All the revolutionaries were funded at least partly by big business and the middle class, many of whom were alienated by the Tsarist regime and in any case excluded from any influence. In Russia itself, the plutocrats, such as the textile tycoon Savva Morozov, were the biggest Bolshevik contributors, while among lawyers, managers and accountants “it was a status symbol to give to the revolutionary parties.” This was especially true in Georgia.

Yet there is more to this than just hospitality and philanthropy.

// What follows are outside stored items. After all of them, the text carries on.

Definition try_split_and_free (h : hsys) (ptr size : Z) : option hsys :=
  bsize ← blk_size (h_mem h) ptr;
  if bsize >=? u64 (size + 64) then
    '(m, new_ptr) ← blk_split (h_mem h) ptr size;
    do_free (with_hmem h m) new_ptr
  else Some h.

Section Pool.
(* [cb_reqmem] and [cb_delmem], which may be NULL: the memory afterwards and,
   of a request, the address of the new memory, 0 for NULL *)
Context (cb_reqmem : option (wmem -> Z -> Z -> wmem * Z)) (cb_delmem : option (wmem -> Z -> Z -> wmem)).

Definition mpool_deinit (h : hsys) : hsys :=
  let m := match cb_delmem with Some del => del (h_mem h) (mp_ptr (h_pool h)) (mp_size (h_pool h)) | None => h_mem h end in
  mkH m (mkMp 0 0 0 0 (replicate 8 0)).

Definition mpool_reqmem (h : hsys) (size : Z) : option (hsys * bool) :=
  match cb_reqmem with
  | None => Some (h, false)
  | Some req =>
    let p := h_pool h in
    let memsize := PADDING_16k size in
    let '(m, mem) := req (h_mem h) (mp_ptr p + mp_size p) memsize in
    if mem =? 0 then Some (with_hmem h m, false)
    else if negb (mem =? mp_ptr p + mp_size p) then
      Some (with_hmem h (match cb_delmem with Some del => del m mem memsize | None => m end), false)
    else
      '(m, ptr) ← allocarea_reinit m (mp_ptr p) (mp_size p) (u64 (mp_size p + memsize));
      let h := mkH m (mkMp (mp_ptr p) (u64 (mp_size p + memsize)) (mp_alloced p) (mp_large p) (mp_freed p)) in
      '(h, ptr) ← blk_trymerge h ptr;
      size ← blk_size (h_mem h) ptr;
      m ← blk_setfreed (h_mem h) ptr size;
      m ← freelist_put m (mp_large (h_pool h)) ptr;
      Some (with_large h m ptr, true)
  end.

(** The end of both allocation functions. *)
Definition finish_alloc (h : hsys) (ptr size : Z) : option (hsys * Z) :=
  h ← try_split_and_free h ptr size;
  size ← blk_size (h_mem h) ptr;
  m ← blk_setalloced (h_mem h) ptr size;
  Some (with_alloced (with_hmem h m) (u64 (mp_alloced (h_pool h) + size)), ptr).

(** The search of both allocation functions: the small lists, the list of
    large blocks, and that list again after more memory was asked for; 0: no
    memory. *)
Definition find_block (fits : wmem -> Z -> option bool) (h : hsys) (size more : Z) : option (hsys * Z) :=
  '(m, f, ptr) ← lists_match fits (h_mem h) (mp_freed (h_pool h)) size;
  let h := with_freed h m f in
  '(h, ptr) ←
    (if ptr =? 0 then '(m, l, ptr) ← list_match fits (h_mem h) (mp_large (h_pool h)); Some (with_large h m l, ptr)
     else Some (h, ptr));
  if ptr =? 0 then
    '(h, ok) ← mpool_reqmem h more;
    if negb ok then Some (h, -1)
    else '(m, l, ptr) ← list_match fits (h_mem h) (mp_large (h_pool h)); Some (with_large h m l, ptr)
  else Some (h, ptr).

Definition mpool_alloc (h : hsys) (size : Z) : option (hsys * Z) :=
  let size := if size =? 0 then 16 else PADDING size in
  '(h, ptr) ← find_block (fun m => size_fits m size) h size size;
  if ptr =? -1 then Some (h, 0) else finish_alloc h ptr size.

Stalin had probably learned the lucrative art of protection-racketeering and extortion from his criminal acquaintances and from his dealings in Baku and Batumi. Now he offered security in return for money. If the tycoons
did not pay, their mines might be blown up, their managers murdered; if they did pay, Stalin protected them.

Two of his fighters recall, in unpublished memoirs, how Stalin kept his side of the bargain, showing that he could really deal with the devil. When the tycoons were robbed, reports G. Vashadze, “it was not local citizens who organized the search for the ‘criminals’ but J. V. Stalin.” Some “thieves robbed the manager of a German manganese company and stole 11,000 roubles,” says N. Rukhadze. “Comrade Stalin commanded us to find the money and get it back. We did so.”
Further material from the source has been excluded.